The other fly did not stop.
“I said, I’m a guy,” the first fly repeated.
“Oh. Oh! Oh. Dude, I am so sorry. I didn’t realize. It’s just that, you know. I saw you here, just hanging out, and I figured we don’t have much time to be alive, so, you know.”
“No, I don’t know,” the first fly said. “So, can you, um, stop fucking me now?”
“OH. Oh. Okay. Alright.” The other fly paused for a moment, without dismounting. “So. Um. Do you mind if I finish? I mean, I’m almost done anyways.”
If the first fly would have had eyeballs, flesh, facial muscles or anything that is required of forming a recognizable facial expression, there would have been a look of disbelief. But instead, the first fly kept looking forward and in all the many directions a fly’s view can see.
“Ugh. I guess. Whatever,” the first fly replied with reluctance. After all, the events were already in motion. And after all, as they say, you only live once. Especially when you only live for five days.

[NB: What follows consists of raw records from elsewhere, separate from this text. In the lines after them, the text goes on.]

(** A list with each key once is loaded as it is. *)
Lemma load_from d items :
  NoDup (map fst d ++ map item_key items) ->
  fold_left merge_existing items d = d ++ map entry items.
Proof.
  revert d. induction items as [|i items IH]; intros d H; simpl.
  - rewrite app_nil_r. reflexivity.
  - assert (Hi : ~ In (item_key i) (map fst d)).
    { intros Hin. apply NoDup_app in H as (_ & H & _).
      apply (H (item_key i)); [apply list_elem_of_In, Hin | simpl; left]. }
    unfold merge_existing at 2. rewrite (dict_set_fresh _ _ _ Hi).
    rewrite IH.
    + rewrite <- app_assoc. reflexivity.
    + rewrite map_app. simpl. rewrite <- app_assoc. exact H.
Qed.

Lemma load_nodup items :
  NoDup (map item_key items) -> load items = map entry items.
Proof. intros H. unfold load. rewrite load_from; [reflexivity | exact H]. Qed.

Lemma map_fst_entry items : map fst (map entry items) = map item_key items.
Proof. rewrite map_map. reflexivity. Qed.

Lemma values_entry items : values (map entry items) = items.
Proof. unfold values. rewrite map_map. apply map_id. Qed.

Lemma merge_items_unfold existing new :
  _merge_items existing new = values (fold_left merge_new new (load existing)).
Proof. reflexivity. Qed.

(** A new key is appended. *)
Lemma merge_items_novel existing n :
  NoDup (map item_key existing) -> ~ In (item_key n) (map item_key existing) ->
  _merge_items existing [n] = existing ++ [n].
Proof.
  intros Hn Hk. rewrite merge_items_unfold, (load_nodup _ Hn). simpl.
  unfold merge_new.
  assert (Hk' : ~ In (item_key n) (map fst (map entry existing))).
  { rewrite map_fst_entry. exact Hk. }
  rewrite (proj2 (dict_get_none _ _) Hk'), (dict_set_fresh _ _ _ Hk').
  change [(item_key n, n)] with (map entry [n]).
  rewrite <- map_app. apply values_entry.
Qed.

(** On a key that is present, the incoming item replaces the stored one
    when its confidence is greater, and only then. *)
Lemma merge_items_collision l1 e l2 n :
  NoDup (map item_key (l1 ++ e :: l2)) -> item_key e = item_key n ->
  _merge_items (l1 ++ e :: l2) [n]
  = l1 ++ (if conf_gt (get_confidence n) (get_confidence e) then n else e) :: l2.
Proof.
  intros Hn Hk. rewrite merge_items_unfold, (load_nodup _ Hn). simpl.
  assert (H1 : ~ In (item_key n) (map fst (map entry l1))).
  { rewrite map_fst_entry, <- Hk. rewrite map_app in Hn. simpl in Hn.
    apply NoDup_app in Hn as (_ & Hn & _). intros Hin.
    apply (Hn (item_key e)); [apply list_elem_of_In, Hin | left]. }
  unfold merge_new. rewrite map_app. cbn [map].
  change (entry e) with (item_key e, e). rewrite Hk.
  rewrite (dict_get_present _ _ _ _ H1).
  destruct (conf_gt (get_confidence n) (get_confidence e));
    rewrite ?(dict_set_present _ _ _ _ _ H1);
    unfold values; rewrite map_app; cbn [map snd];
    fold (values (map entry l1)); fold (values (map entry l2));
    rewrite !values_entry; reflexivity.
Qed.

(** Merging the incoming items in two batches is merging them at once. *)
Lemma merge_items_app existing new1 new2 :
  _merge_items existing (new1 ++ new2)
  = _merge_items (_merge_items existing new1) new2.
Proof.
  rewrite !merge_items_unfold, fold_left_app.
  set (d1 := fold_left merge_new new1 (load existing)).
  assert (H : well_keyed d1).
  { apply well_keyed_fold; [apply well_keyed_merge_new|].
    apply well_keyed_fold; [apply well_keyed_merge_existing | apply well_keyed_nil]. }
  destruct (well_keyed_values d1 H) as [E1 E2].
  rewrite load_nodup; [rewrite E2; reflexivity|].
  rewrite E1. apply H.
Qed.

(** ** The columns of a profile *)

Lemma get_set_column_same c l p : get_column c (set_column c l p) = l.
Proof. destruct c; reflexivity. Qed.

Lemma get_set_column_other c c' l p :
  c <> c' -> get_column c (set_column c' l p) = get_column c p.
Proof. destruct c, c'; intros H; try reflexivity; congruence. Qed.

With all the excitement and tension, the other fly finished sooner than expected and gingerly removed himself from the first fly.
“Ah wow.” The other fly said, letting out a long breath. “It’s been a long time.”
“Has it?” the first fly asked.
“Yeah. Like at least a few hours.”
“Oh, I see.”
The buzz was no longer a buzz, but a hum of the mid-afternoon sun. And the air heavy with intoxicating fumes drifting along the fields.
A tail flicked and smacked, striking just inches away from the two of them. The cow let out a long, drawn-out moo.
“So…” The first fly started again. “Um. So. What do you like to do?”
“Hm? Oh. You know. Hang out I guess.”
“Oh yeah? Where at? I don’t really know this area too well yet. I’m not even a full day old yet.”
“I just hang around.” The other fly’s speech was sluggish. “Place gets boring when you been around a while.”
“What do you mean? How old are you?”
“A couple days? You’re twice my age!”
“Well, what are you doing hanging out with me?”
“I don’t know. I was just buzzing around this place. Thought you might want to have some fun.”
“Well, I didn’t.”
“Didn’t have fun. That’s what.”
“You seemed to be enjoying yourself just fine.”
“How the hell would you know?”
“I’m just trying to have a good time and you’re kind of a buzz-kill. Can you just leave me alone?”
The smell of bullshit was more pungent than ever.
“Fine. I’ll just leave then.”
“Whatever,” the first fly took off into the air, leaving the other fly mulling over its lethargic stupefaction.
Maybe it was the heat. Or maybe it was the methane-laden air. Maybe it was the drugged out after-glow of sex that made that other fly react just a little bit too slow. Too slow to see the bovine tail come up, stretch outward, then inward, in a perfect parabolic arc, only to hit the dead center of that black spot, eleven inches up and to the right of the cow’s flank, where the other fly stayed.